Thanks Eric!


http://www.wildparrotsfilm.com/PressKit.doc

"In Zen Mind, Beginner's Mind, Suzuki-roshi tells a story about a trip he took to Yosemite. While there, he stopped to watch a waterfall. It was one of the very tall ones, and he noted that when the stream at the top of the ridge hit the cliff, it split into many individual droplets on its way to the bottom. There, the individual droplets came back together in one stream. I'd read that story many times without comprehending his point. It's simple: There is one river until it hits that cliff which is life. The one river then breaks up into many individual living beings—humans, animals, and plants—until we hit the bottom of the cliff and become one river again. Each droplet loses only its identity as a single drop. But nothing is really lost. It's all still there.
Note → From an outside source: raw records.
(* ===== verification/Outbox.v ===== *)
(** * The MT5 command outbox: [copier/mt5/outbox.py]

    Every decision for an MT5 follower becomes a row of [mt5_commands] that
    the terminal collects on its next poll and settles with an
    acknowledgement.  [now] is the reactor clock, epoch seconds as a float;
    the database keeps microseconds. *)

From S2P Require Import Prelude PyStr PyFloat Models Db Repo Protocol.
From Stdlib Require Import SpecFloat.

(** ** Identifiers *)

(** [client_order_id_for] of [copier/engine/dispatch.py], which the outbox
    imports. *)
Definition client_order_id_for (intent : SlaveIntent) : option string :=
  match intent with
  | IOpenMarket i => Some ("cm" +:+ pretty (om_master_position_id i) +:+ "." +:+ pretty (om_slave_account_id i))
  | IPlacePending i => Some ("co" +:+ pretty (pp_master_order_id i) +:+ "." +:+ pretty (pp_slave_account_id i))
  | _ => None
  end.

(** ** Constants and time *)

Definition OPEN_COMMAND_TTL_S : float64 := f_of_Z 30.
Definition REDELIVER_AFTER_S : float64 := f_of_Z 10.
Definition MAX_ATTEMPTS : Z := 3.
Definition NO_ACK_MESSAGE : string := "no ack from terminal".
Definition OFFLINE_MESSAGE : string := "terminal offline".
Definition CLOSE_SUFFIX : string := ":close".

(** [datetime.fromtimestamp(now, tz=utc)] in microseconds: whole seconds, and
    the fraction times 1e6 rounded half to even. *)
Definition _ts (now : float64) : result Z :=
  let whole := f_trunc now in
  let? us := py_round (fmul (fsub now (f_of_Z whole)) (f_of_Z 1000000)) in
  Ok (whole * 1000000 + us).

(** [dt.timestamp()] *)
Definition timestamp (us : Z) : float64 := default fzero (int_truediv us 1000000).

(** ** Commands *)

(** Payload prices: 0.0 means none. *)
Definition _price (p : price) : json := JFloat (default fzero p).

Definition command_for_intent (intent : SlaveIntent) (broker_symbol : string)
    : result (cmd_kind * payload) :=
  match intent with
  | IOpenMarket i =>
      Ok (KOpen, [("symbol", JStr broker_symbol); ("side", JStr (side_value (om_side i)));
                  ("lots", JFloat (lots (om_volume i)));
                  ("sl", _price (om_stop_loss i)); ("tp", _price (om_take_profit i));
                  ("comment", JStr (om_label i))])
  | IClosePosition i =>
      Ok (KClose, [("position", JInt (cp_position_id i)); ("lots", JFloat (lots (cp_volume i)))])
  | IAmendPositionSLTP i =>
      Ok (KAmend, [("position", JInt (ap_position_id i));
                   ("sl", _price (ap_stop_loss i)); ("tp", _price (ap_take_profit i))])
  | IPlacePending i =>
      let kind := match pp_order_type i with LIMIT => "LIMIT" | STOP => "STOP" end in
      Ok (KPlacePending,
          [("symbol", JStr broker_symbol);
           ("type", JStr (side_value (pp_side i) +:+ "_" +:+ kind));
           ("lots", JFloat (lots (pp_volume i))); ("price", JFloat (pp_price i));
           ("sl", _price (pp_stop_loss i)); ("tp", _price (pp_take_profit i));
           ("expiry_ms", JInt (default 0 (pp_expiry_ts_ms i))); ("comment", JStr (pp_label i))])
  | IAmendPending i =>
      Ok (KAmendPending,
          [("order", JOptInt (ao_order_id i)); ("lots", JFloat (lots (ao_volume i)));
           ("price", JFloat (ao_price i));
           ("sl", _price (ao_stop_loss i)); ("tp", _price (ao_take_profit i))])
  | ICancelPending i => Ok (KCancelPending, [("order", JOptInt (co_order_id i))])
  | _ => Raise (ValueError ("no MT5 command for intent " +:+ intent_type_name intent))
  end.

(** [margin_mode]: the registry's answer for an account. *)
Inductive margin_mode := Hedging | Netting.
#[export] Instance margin_mode_eq_dec : EqDecision margin_mode.
Proof. solve_decision. Defined.

Section MT5Outbox.
Context (margin_mode_of : Z -> option margin_mode).

Definition _is_netting (account_id : Z) : bool :=
  bool_decide (margin_mode_of account_id = Some Netting).

Definition enqueue (account_id org_id : Z) (kind : cmd_kind) (p : payload)
    (client_order_id : option string) : M db Z :=
  enqueue_mt5_command account_id org_id kind p client_order_id.

(** [client_order_id_for]'s scheme, as the close spells it out *)
Definition position_coid (master_position_id account_id : Z) : string :=
  "cm" +:+ pretty master_position_id +:+ "." +:+ pretty account_id.

Definition unsided_payload (coid : string) (i : ClosePosition) : payload :=
  [("action", JStr "mt5_netting_close_unsided"); ("client_order_id", JStr coid);
   ("position", JInt (cp_position_id i)); ("volume", JInt (cp_volume i));
   ("detail", JStr ("no open command records this copy's side; closing the net " +:+
                    "position by volume instead, which reduces the copies oldest-first"))].

(** [payload.get("symbol")] when it is a non-empty string *)
Definition payload_symbol (p : payload) : option string :=
  match od_get "symbol" p with
  | Some (JStr "") => None
  | Some (JStr sym) => Some sym
  | _ => None
  end.

Definition _enqueue_netting_close (i : ClosePosition) (master_position_id org_id : Z)
    : M db (option Z) :=
  let account_id := cp_slave_account_id i in
  let coid := position_coid master_position_id account_id in
  let! side := mapping_side coid in
  let! p := mt5_open_payload coid in
  match side, payload_symbol (default [] p) with
  | Some side, Some symbol =>
      let! id := enqueue account_id org_id KOpen
        [("symbol", JStr symbol);
         ("side", JStr (match side with BUY => "SELL" | SELL => "BUY" end));
         ("lots", JFloat (lots (cp_volume i))); ("sl", JFloat fzero); ("tp", JFloat fzero);
         ("comment", JStr ("close:m" +:+ pretty master_position_id))]
        (Some (coid +:+ CLOSE_SUFFIX)) in
      ret (Some id)
  | _, _ =>
      log_event "slave_action" Warning (unsided_payload coid i) (Some account_id) (Some org_id) ;;;
      ret None
  end.

Definition enqueue_plain (intent : SlaveIntent) (account_id org_id : Z) (broker_symbol : string)
    : M db Z :=
  let! kp := lift_result (command_for_intent intent broker_symbol) in
  enqueue account_id org_id kp.1 kp.2 (client_order_id_for intent).

Definition enqueue_intent (intent : SlaveIntent) (account_id org_id : Z) (broker_symbol : string)
    : M db Z :=
  match intent with
  | IClosePosition i =>
      match cp_master_position_id i with
      | Some mp =>
          if _is_netting account_id
          then let! queued := _enqueue_netting_close i mp org_id in
               match queued with
               | Some id => ret id
               | None => enqueue_plain intent account_id org_id broker_symbol
               end
          else enqueue_plain intent account_id org_id broker_symbol
      | None => enqueue_plain intent account_id org_id broker_symbol
      end
  | _ => enqueue_plain intent account_id org_id broker_symbol
  end.
End MT5Outbox.

(** ** Delivery *)

Definition expired_payload (command_id : Z) : payload :=
  [("action", JStr "mt5_command_expired"); ("command_id", JInt command_id);
   ("reason", JStr OFFLINE_MESSAGE);
   ("detail", JStr ("market copy not delivered within 30s; " +:+
                    "a copy placed that late is a different trade"))].

Definition no_ack_result : payload :=
  [("ok", JBool false); ("retcode", JInt 0); ("message", JStr NO_ACK_MESSAGE);
   ("position", JNull); ("deal", JNull); ("order", JNull); ("price", JNull); ("lots", JNull)].

Definition kind_value (k : cmd_kind) : string :=
  match k with
  | KOpen => "open" | KClose => "close" | KAmend => "amend"
  | KPlacePending => "place_pending" | KAmendPending => "amend_pending"
  | KCancelPending => "cancel_pending"
  end.

(** [except MappingNotFound: pass] *)
Definition ignore_not_found (m : M db unit) : M db unit :=
  try_except m (fun e => if is_mapping_not_found e then ret tt else raise e).

Definition _give_up (account_id : Z) (row : command_row) (now : float64) : M db unit :=
  let! t := lift_result (_ts now) in
  complete_mt5_command (c_id row) false no_ack_result t (Some account_id) ;;;
  (match c_client_order_id row with
   | None | Some "" => ret tt
   | Some coid => ignore_not_found (fail_mapping account_id coid NO_ACK_MESSAGE)
   end) ;;;
  log_event "slave_action" Error
    [("action", JStr "mt5_command_unacked"); ("command_id", JInt (c_id row));
     ("kind", JStr (kind_value (c_kind row))); ("attempts", JInt (c_attempts row));
     ("error", JStr NO_ACK_MESSAGE)] (Some account_id) (Some (c_org_id row)).

Definition command_of_row (row : command_row) : Command :=
  {| cmd_id := c_id row; cmd_kind_of := c_kind row; cmd_payload := c_payload row;
     cmd_client_order_id := c_client_order_id row |}.

(** One row of the poll: what the loop does with it. *)
Inductive row_action := Deliver | Wait | GiveUp.

Definition row_verdict (now : float64) (row : command_row) : row_action :=
  match c_status row with
  | Sent =>
      let sent_at := match c_sent_at row with Some t => timestamp t | None => now end in
      if fltb (fsub now sent_at) REDELIVER_AFTER_S then Wait
      else if MAX_ATTEMPTS <=? c_attempts row then GiveUp
      else Deliver
  | _ => Deliver
  end.

Fixpoint collect (account_id : Z) (now : float64) (rows : list command_row) : M db (list Command) :=
  match rows with
  | [] => ret []
  | row :: rows' =>
      match row_verdict now row with
      | Wait => collect account_id now rows'
      | GiveUp => _give_up account_id row now ;;; collect account_id now rows'
      | Deliver => let! out := collect account_id now rows' in ret (command_of_row row :: out)
      end
  end.

Definition deliverable (account_id : Z) (now : float64) : M db (list Command) :=
  let! cutoff := lift_result (_ts (fsub now OPEN_COMMAND_TTL_S)) in
  let! expired := fail_stale_mt5_opens account_id cutoff in
  for_each (fun command_id =>
    log_event "slave_action" Warning (expired_payload command_id) (Some account_id) None) expired ;;;
  let! rows := mt5_commands_open account_id in
  let! out := collect account_id now rows in
  (match out with
   | [] => ret tt
   | _ => let! t := lift_result (_ts now) in mark_mt5_commands_sent (cmd_id <$> out) t
   end) ;;;
  ret out.

(** ** Acknowledgements *)

Record AckOutcome := {
  ao_command_id : Z;
  ao_kind : cmd_kind;
  ao_client_order_id : option string;
  ao_ok : bool;
  ao_message : string;
  ao_position : option Z;
  ao_order : option Z;
  ao_out_price : price;
  ao_out_volume : option Z;
  ao_deal : option Z
}.

Definition ack_result (ack : Ack) : payload :=
  [("ok", JBool (ack_ok ack)); ("retcode", JInt (ack_retcode ack));
   ("message", JStr (ack_message ack)); ("position", JOptInt (ack_position ack));
   ("deal", JOptInt (ack_deal ack)); ("order", JOptInt (ack_order ack));
   ("price", JPrice (ack_price ack));
   ("lots", match ack_volume ack with Some v => JFloat (lots v) | None => JNull end)].

(** [payload.get(key)] for an integer field *)
Definition payload_int (key : string) (p : payload) : option Z :=
  match od_get key p with Some (JInt z) => Some z | _ => None end.

(** [if volume is None and payload.get("lots"): int(round(float(...) * 100))] *)
Definition payload_volume (p : payload) : result (option Z) :=
  match od_get "lots" p with
  | Some (JFloat x) => if feqb x fzero then Ok None
                       else let? v := py_round (fmul x (f_of_Z 100)) in Ok (Some v)
  | Some (JInt z) => if z =? 0 then Ok None
                     else let? v := py_round (fmul (f_of_Z z) (f_of_Z 100)) in Ok (Some v)
  | _ => Ok None
  end.

(** A netting follower's [:close] open reports as the close of its copy. *)
Definition settle_names (kind : cmd_kind) (coid : option string) : cmd_kind * option string :=
  match kind, coid with
  | KOpen, Some c =>
      if str_ends CLOSE_SUFFIX c && negb (bool_decide (c = ""))
      then (KClose, Some (str_take (String.length c - String.length CLOSE_SUFFIX) c))
      else (kind, coid)
  | _, _ => (kind, coid)
  end.

Definition ack_outcome (ack : Ack) (row : command_row) : result AckOutcome :=
  let p := c_payload row in
  let '(kind, coid) := settle_names (c_kind row) (c_client_order_id row) in
  let? volume := match ack_volume ack with
                 | Some v => Ok (Some v)
                 | None => payload_volume p
                 end in
  Ok {| ao_command_id := c_id row; ao_kind := kind; ao_client_order_id := coid;
        ao_ok := ack_ok ack; ao_message := ack_message ack;
        ao_position := coalesce (ack_position ack) (payload_int "position" p);
        ao_order := coalesce (ack_order ack) (payload_int "order" p);
        ao_out_price := ack_price ack; ao_out_volume := volume; ao_deal := ack_deal ack |}.

Fixpoint apply_acks (account_id : Z) (now : float64) (acks : list Ack) : M db (list AckOutcome) :=
  match acks with
  | [] => ret []
  | ack :: acks' =>
      let! t := lift_result (_ts now) in
      let! row := complete_mt5_command (ack_command_id ack) (ack_ok ack) (ack_result ack) t
                    (Some account_id) in
      match row with
      | None => apply_acks account_id now acks'
      | Some row =>
          let! o := lift_result (ack_outcome ack row) in
          let! out := apply_acks account_id now acks' in
          ret (o :: out)
      end
  end.

Definition pending_count (account_id : Z) : M db Z :=
  let! rows := mt5_commands_open account_id in ret (Z.of_nat (length rows)).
I'd encountered this idea in different ways many times over the years, but I'd never grasped it. It's an elementary idea, and not so difficult to understand. But my problem was that I'd been thinking about consciousness solely in human terms. It wasn't until I considered the minds of the parrots that my outlook broadened. So my problem was not with anthropomorphism; rather, it was with anthropocentrism, which is seeing human beings as the center of the universe. The parrots broke through that illusion. The understanding that ultimately came to me from looking in the parrots' eyes - was that their consciousness is one with mine. We are all one consciousness, and each finite being embodies a little piece of it. This is the preciousness of all that lives."

(also see: http://www.pbs.org/independentlens/wildparrots/bittner.html )

Comments

Unity of Consciousness is a belief that all living beings have the consciousness that seem separate from each other but ultimately they are all droplets of universal consciousness. Excellent !!!